▶ What this task involves
Each entry must be output once more without any change.

▶ Provided records
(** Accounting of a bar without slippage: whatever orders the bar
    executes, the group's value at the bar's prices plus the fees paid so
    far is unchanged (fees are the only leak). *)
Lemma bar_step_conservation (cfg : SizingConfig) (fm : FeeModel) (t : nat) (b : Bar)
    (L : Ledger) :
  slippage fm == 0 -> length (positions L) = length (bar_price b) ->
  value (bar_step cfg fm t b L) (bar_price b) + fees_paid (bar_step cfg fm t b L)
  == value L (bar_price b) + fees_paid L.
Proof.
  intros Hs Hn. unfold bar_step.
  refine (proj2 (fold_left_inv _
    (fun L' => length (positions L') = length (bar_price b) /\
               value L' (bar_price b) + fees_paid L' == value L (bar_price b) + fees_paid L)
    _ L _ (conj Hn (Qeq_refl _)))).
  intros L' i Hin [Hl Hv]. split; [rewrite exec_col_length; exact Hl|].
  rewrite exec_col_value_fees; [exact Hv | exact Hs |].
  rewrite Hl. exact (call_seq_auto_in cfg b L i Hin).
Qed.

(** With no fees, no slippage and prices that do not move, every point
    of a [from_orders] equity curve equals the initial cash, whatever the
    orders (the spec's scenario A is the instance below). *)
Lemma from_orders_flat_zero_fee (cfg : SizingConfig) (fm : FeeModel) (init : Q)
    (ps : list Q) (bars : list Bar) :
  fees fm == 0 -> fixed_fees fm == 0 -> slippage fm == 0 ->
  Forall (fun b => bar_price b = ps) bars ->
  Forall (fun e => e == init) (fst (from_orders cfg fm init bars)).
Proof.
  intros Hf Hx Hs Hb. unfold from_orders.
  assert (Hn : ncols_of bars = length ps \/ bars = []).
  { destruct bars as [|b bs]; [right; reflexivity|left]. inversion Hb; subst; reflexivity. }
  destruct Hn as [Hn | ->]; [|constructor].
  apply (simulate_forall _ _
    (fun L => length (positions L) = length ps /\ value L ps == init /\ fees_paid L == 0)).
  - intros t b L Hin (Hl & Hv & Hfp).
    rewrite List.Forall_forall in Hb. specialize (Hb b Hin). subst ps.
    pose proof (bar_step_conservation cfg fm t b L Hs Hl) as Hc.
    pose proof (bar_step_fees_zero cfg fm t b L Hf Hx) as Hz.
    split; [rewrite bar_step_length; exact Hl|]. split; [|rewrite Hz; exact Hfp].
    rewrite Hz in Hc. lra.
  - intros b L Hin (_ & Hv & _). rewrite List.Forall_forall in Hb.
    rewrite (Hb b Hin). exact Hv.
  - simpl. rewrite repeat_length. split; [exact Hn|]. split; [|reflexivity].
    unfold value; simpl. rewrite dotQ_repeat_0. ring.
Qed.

▶ Answer box
(** Accounting of a bar without slippage: whatever orders the bar
    executes, the group's value at the bar's prices plus the fees paid so
    far is unchanged (fees are the only leak). *)
Lemma bar_step_conservation (cfg : SizingConfig) (fm : FeeModel) (t : nat) (b : Bar)
    (L : Ledger) :
  slippage fm == 0 -> length (positions L) = length (bar_price b) ->
  value (bar_step cfg fm t b L) (bar_price b) + fees_paid (bar_step cfg fm t b L)
  == value L (bar_price b) + fees_paid L.
Proof.
  intros Hs Hn. unfold bar_step.
  refine (proj2 (fold_left_inv _
    (fun L' => length (positions L') = length (bar_price b) /\
               value L' (bar_price b) + fees_paid L' == value L (bar_price b) + fees_paid L)
    _ L _ (conj Hn (Qeq_refl _)))).
  intros L' i Hin [Hl Hv]. split; [rewrite exec_col_length; exact Hl|].
  rewrite exec_col_value_fees; [exact Hv | exact Hs |].
  rewrite Hl. exact (call_seq_auto_in cfg b L i Hin).
Qed.

(** With no fees, no slippage and prices that do not move, every point
    of a [from_orders] equity curve equals the initial cash, whatever the
    orders (the spec's scenario A is the instance below). *)
Lemma from_orders_flat_zero_fee (cfg : SizingConfig) (fm : FeeModel) (init : Q)
    (ps : list Q) (bars : list Bar) :
  fees fm == 0 -> fixed_fees fm == 0 -> slippage fm == 0 ->
  Forall (fun b => bar_price b = ps) bars ->
  Forall (fun e => e == init) (fst (from_orders cfg fm init bars)).
Proof.
  intros Hf Hx Hs Hb. unfold from_orders.
  assert (Hn : ncols_of bars = length ps \/ bars = []).
  { destruct bars as [|b bs]; [right; reflexivity|left]. inversion Hb; subst; reflexivity. }
  destruct Hn as [Hn | ->]; [|constructor].
  apply (simulate_forall _ _
    (fun L => length (positions L) = length ps /\ value L ps == init /\ fees_paid L == 0)).
  - intros t b L Hin (Hl & Hv & Hfp).
    rewrite List.Forall_forall in Hb. specialize (Hb b Hin). subst ps.
    pose proof (bar_step_conservation cfg fm t b L Hs Hl) as Hc.
    pose proof (bar_step_fees_zero cfg fm t b L Hf Hx) as Hz.
    split; [rewrite bar_step_length; exact Hl|]. split; [|rewrite Hz; exact Hfp].
    rewrite Hz in Hc. lra.
  - intros b L Hin (_ & Hv & _). rewrite List.Forall_forall in Hb.
    rewrite (Hb b Hin). exact Hv.
  - simpl. rewrite repeat_length. split; [exact Hn|]. split; [|reflexivity].
    unfold value; simpl. rewrite dotQ_repeat_0. ring.
Qed.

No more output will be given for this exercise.